Extensive Optimierung von Puffern und Aufreinigungsprozaeduren fuehrten zu drei potentiellen Proteinvarianten, die sich fuer strukturelle Studien anbieten. The entfernen von 38 Aminosaeuren am N-Terminus, zusammen mit der Verwendung von Detergentien und imidazolfreien Umgebungen machten das 2C loeslich und stabil fuer einige Zeit. Fusion der abgeschnittenen Version des 2C mit dem C-Terminus des Maltose bindenden Proteins fuehrten zu einem gut loeslichen und stabilen Proteins. Allerdings lies es sich nicht kristallisieren. Die Expression der zentralen ATPase Domaene resultierte in der Expression einen gaenzlich unloeslichen Proteins, welches unter denaturierenden Bedingungen aufgereinigt und in den nativen Zustand zurueckgefalten werden konnte. Ein kurzes Peptid, das eine putatives Zinkfingermotiv beinhaltet wurde aufgereinigt. Allerdigns scheiterte die Strukturanalyse mittels NMR Spektroskopie. Die Analyse des Zinkgehaltes wies nicht auf spezifische Chelatisierung hin. Obwohl letztenendes keine strukturelle Information ueber das 2C erarbeitet werden konnte, zeigen die erhaltenen Proteinvarianten ausreichend hohe Qualitaet fuer strukturelle Studien.

Picornaviruses are small non-enveloped RNA viruses that contain several important human and animal pathogens, such as poliovirus, human rhinovirus, hepatitis A virus and foot-and-mouth-disease virus. A successful fight with these viruses requires an effective antiviral drug to complement often narrowly specific vaccines. Conserved regions of the viral genome house potential drug targets for the antivirals; these are often highly specific viral enzymes. The picornaviral 2C protein and its precursor 2BC remain the only non-structural proteins with unknown structure. Solving the structure of 2C would elucidate the mechanism of its function and provide information necessary to design potential antiviral drugs. Previously, the 2C, a putative ATP-hydrolyzing helicase, has been shown to bind to membranes as well as the viral RNA.

The 2C is a part of the viral replication complex present in a cluster of host cell membrane vesicles. The sequence of the 2C is one of the most conserved regions among all picornaviruses and its deletion is fatal to the virus.

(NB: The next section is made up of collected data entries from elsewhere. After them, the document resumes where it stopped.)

(* ===== verification/FrcReqList.v ===== *)
(** * The agents of the request files and what they list

    Models [List] and [ListL] of src/src/XrdFrc/XrdFrcReqFile.cc, the agent of a
    queue (XrdFrcReqAgent.cc), the proxy that a server or a command uses
    (XrdFrcProxy.cc) and the maps of XrdFrcUtils.cc. An agent has one request file
    per priority; the proxy has an agent per queue, composes the requests and walks
    over the queues to list them. The state of [FrcReqFile] is threaded through.

    The time, the names of the process and what a caller's buffer holds are
    arguments. A [Fault] is an access outside an array or through a null pointer. *)

From Stdlib Require Import Strings.String.
From stdpp Require Import base tactics list_numbers numbers option gmap list.
From S2P Require Import Prelude CString FrcReqFile.
#[local] Set Warnings "-clear-no-such-hyp".

(** ** Texts in arrays *)

(** [strlen] and the text of an array; one without a null is read beyond its end. *)
Definition text (a : list Z) : res (list Z) := if bool_decide (0 ∈ a) then Ok (cstr a) else Fault.

(** [strlcpy( a, s, sizeof(a) )] *)
Definition strlcpy (s a : list Z) : list Z :=
  let t := take (length a - 1) s in t ++ 0 :: drop (S (length t)) a.

(** [strcpy( a, s )]; what does not fit is written behind the array. *)
Definition strcpy (s a : list Z) : res (list Z) :=
  if (length s <? length a)%nat then Ok (s ++ 0 :: drop (S (length s)) a) else Fault.

(** Bytes stored at a place of a buffer. *)
Definition put (pos : Z) (w buf : list Z) : res (list Z) :=
  if (0 <=? pos) && (pos + zlen w <=? zlen buf)
  then Ok (take (Z.to_nat pos) buf ++ w ++ drop (Z.to_nat pos + length w) buf) else Fault.

(** A byte of an array. *)
Definition set_at (n : Z) (c : Z) (a : list Z) : res (list Z) :=
  if (0 <=? n) && (n <? zlen a) then Ok (<[Z.to_nat n := c]> a) else Fault.

(** ** Items *)

Inductive Item :=
  | getOBJ | getLFN | getOBJCGI | getLFNCGI | getMODE | getNOTE | getOP | getPRTY | getQWT | getRID | getTOD | getUSER | getLast.

#[export] Instance Item_eq_dec : EqDecision Item.
Proof. solve_decision. Defined.

(** [MapV2I]: the item of a variable's name. *)
Definition ITypes : list (list Z * Item) :=
  [(str "lfn", getLFN); (str "lfncgi", getLFNCGI); (str "mode", getMODE); (str "obj", getOBJ); (str "objcgi", getOBJCGI);
   (str "op", getOP); (str "prty", getPRTY); (str "qwt", getQWT); (str "rid", getRID); (str "tod", getTOD);
   (str "note", getNOTE); (str "tid", getUSER)].
Definition MapV2I (vName : list Z) : option Item :=
  snd <$> List.find (fun p => bool_decide (vName = p.1)) ITypes.

(** [tmpReq.LFN+Lfo] *)
Definition from (o : Z) (a : list Z) : res (list Z) :=
  if (0 <=? o) && (o <=? zlen a) then Ok (drop (Z.to_nat o) a) else Fault.

(** [strlcpy( Buff, s, bln )]: what is stored, and the length of the text. *)
Definition copy (s : list Z) (bln : Z) : list Z * Z := (take (Z.to_nat (bln - 1)) s ++ [0], zlen s).

(** The request's file name with the opaque text joined by a question mark; the
    null comes back afterwards. *)
Definition with_cgi (r : XrdFrcRequest) (Lfo : Z) : res (list Z * XrdFrcRequest) :=
  s ← text (LFN r);
  let n := zlen s in
  a ← set_at n 63 (LFN r);
  a ← (if Opaque r =? 0 then set_at (n + 1) 0 a else Ok a);
  b ← from Lfo a;
  t ← text b;
  a ← set_at n 0 a;
  Ok (t, set_LFN a r).

(** [sprintf( tbuf, "%lld", tval )] *)
Definition lld (n : Z) : list Z := if n <? 0 then 45 :: dec (- n) else dec n.

(** One turn of [ListL]: the bytes stored at [Buff], [n] and the request. *)
Definition item (now : Z) (r : XrdFrcRequest) (it : Item) (bln : Z) : res (list Z * Z * XrdFrcRequest) :=
  match it with
  | getOBJ => s ← text (LFN r); Ok (copy s bln, r)
  | getLFN => a ← from (LFO r) (LFN r); s ← text a; Ok (copy s bln, r)
  | getOBJCGI => '(s, r) ← with_cgi r 0; Ok (copy s bln, r)
  | getLFNCGI => '(s, r) ← with_cgi r (LFO r); Ok (copy s bln, r)
  | getMODE =>
      let w := [if Z.land (Options r) makeRW =? 0 then 114 else 119] in
      let w := if negb (Z.land (Options r) msgFail =? 0) && (0 <? bln - zlen w) then w ++ [102] else w in
      let w := if negb (Z.land (Options r) msgSucc =? 0) && (0 <? bln - zlen w) then w ++ [110] else w in
      Ok (w, zlen w, r)
  | getNOTE => s ← text (Notify r); Ok (copy s bln, r)
  | getOP => Ok ([OPc r], 1, r)
  | getPRTY => Ok ([if Prty r =? 2 then 50 else if Prty r =? 1 then 49 else 48], 1, r)
  | getQWT => Ok (copy (lld (now - addTOD r)) bln, r)
  | getTOD => Ok (copy (lld (addTOD r)) bln, r)
  | getRID => s ← text (ID r); Ok (copy s bln, r)
  | getUSER => s ← text (User r); Ok (copy s bln, r)
  | getLast => Ok ([], 0, r)
  end.

Fixpoint ListL_loop (now : Z) (l : list Item) (r : XrdFrcRequest) (buf : list Z) (pos bln : Z) : res (list Z * Z) :=
  match l with
  | [] => Ok (buf, pos)
  | it :: l =>
      if bln <=? 0 then Ok (buf, pos)
      else
        '(w, n, r) ← item now r it bln;
        buf ← put pos w buf;
        let bln := bln - n in
        let pos := pos + n in
        if 0 <? bln then buf ← put pos [32] buf; ListL_loop now l r buf (pos + 1) (bln - 1)
        else ListL_loop now l r buf pos bln
  end.

(** [ListL( tmpReq, Buff, bsz, ITList, ITNum )] with [bsz] the buffer's size *)
Definition ListL (now : Z) (tmpReq : XrdFrcRequest) (Buff : list Z) (ITList : list Item) : res (list Z) :=
  '(buf, pos) ← ListL_loop now ITList tmpReq Buff 0 (zlen Buff - 2);
  put pos [0] buf.

(** ** [List] of a request file *)

(** The next request from an offset that is listed, and the offset after it. *)
Fixpoint List_loop (fuel : nat) (Offs : Z) (f : XrdFrcReqFile) : res (option XrdFrcRequest * Z * XrdFrcReqFile) :=
  let '(ok, f) := sys f in
  if negb ok then Ok (None, Offs, f)
  else
    k ← slot_of Offs;
    match slots f !! k with
    | None => Ok (None, Offs, f)
    | Some r =>
        match fuel with
        | O => Diverge
        | S fuel =>
            Offs ← next_off Offs;
            if skipped r || registers r then List_loop fuel Offs f else Ok (Some r, Offs, f)
        end
    end.

(** [List( Buff, bsz, Offs, ITList, ITNum )]: the buffer if there is an entry. *)
Definition ReqFile_List (now : Z) (Buff : list Z) (Offs : Z) (ITList : list Item) (f : XrdFrcReqFile)
  : res (option (list Z) * Z * XrdFrcReqFile) :=
  let Offs := if Offs <? ReqSize then ReqSize else Offs in
  '(ok, f) ← FileLock true f;
  if negb ok then Ok (None, Offs, f)
  else
    '(r, Offs, f) ← List_loop (length (slots f)) Offs f;
    let f := (FileUnlock f).2 in
    match r with
    | None => Ok (None, Offs, f)
    | Some r =>
        match ITList with
        | [] => s ← text (LFN r); buf ← put 0 (take (length Buff - 1) s ++ [0]) Buff; Ok (Some buf, Offs, f)
        | _ => buf ← ListL now r Buff ITList; Ok (Some buf, Offs, f)
        end
    end.

(** ** Maps of the operations *)

Definition stgQ : Z := 0.
Definition migQ : Z := 1.
Definition getQ : Z := 2.
Definition putQ : Z := 3.
Definition nilQ : Z := 4.
Definition maxPrty : Z := 2.
Definition Purge : Z := 0x20.

(** [MapR2Q( Opc, &Flags )] *)
Definition MapR2Q (Opc Flags : Z) : Z * Z :=
  if (Opc =? 0) || (Opc =? 43) then (stgQ, Flags)
  else if Opc =? 94 then (migQ, Purge)
  else if Opc =? 38 then (migQ, Flags)
  else if Opc =? 60 then (getQ, Flags)
  else if Opc =? 61 then (putQ, Z.lor Flags Purge)
  else if Opc =? 62 then (putQ, Flags)
  else (nilQ, Flags).

(** [index( s, c )] *)
Definition has (c : Z) (s : list Z) : bool := bool_decide (c ∈ s).

(** [MapM2O( Nop, Pop )] *)
Definition MapM2O (Nop Pop : list Z) : Z :=
  let Options := if has 119 Pop then makeRW else 0 in
  if bool_decide (head Nop = Some 45) then Options
  else
    let Options := if has 115 Pop || has 110 Pop then Z.lor Options msgSucc else Options in
    if has 102 Pop || negb (has 113 Pop) then Z.lor Options msgFail else Options.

Due to the nature of its physiological environment, the protein is largely hydrophobic and traditional recombinant technologies have failed so far to produce sufficient amount of 2C for structural studies. Here, an extensive bioinformatic analysis is presented to identify the most problematic regions and potential structural domains for production of truncated protein constructs. Structural models of the central ATPase domain based on the nearest homolog as well as the C-terminal putative zinc finger are shown. A series of constructs of HRV14 2C was prepared to express differentially truncated and chimeric variants of the protein. Extensive buffer and purification procedures optimization yielded three candidate protein variants suitable for structural studies. The removal of 38 amino acids from the N- terminus, together with the use of detergent and imidazole-free environment rendered the 2C soluble and stable for an intermediate period of time. Fusion of the truncated version of the 2C to the C-terminus of maltose binding protein carrier yielded a highly soluble and stable protein that; however, did not yield any crystallization hits. The expression of the central ATPase domain resulted in the expression of completely insoluble protein, which could be purified under denaturing conditions and refolded to native state. A short peptide harboring a putative zinc finger motif was purified; however, the structure determination by NMR has failed; an analysis of the zinc content did not confirm specific chelation. Even though no structural information on the 2C was provided in the end, the obtained protein variants show sufficient quality for further optimization for structural studies.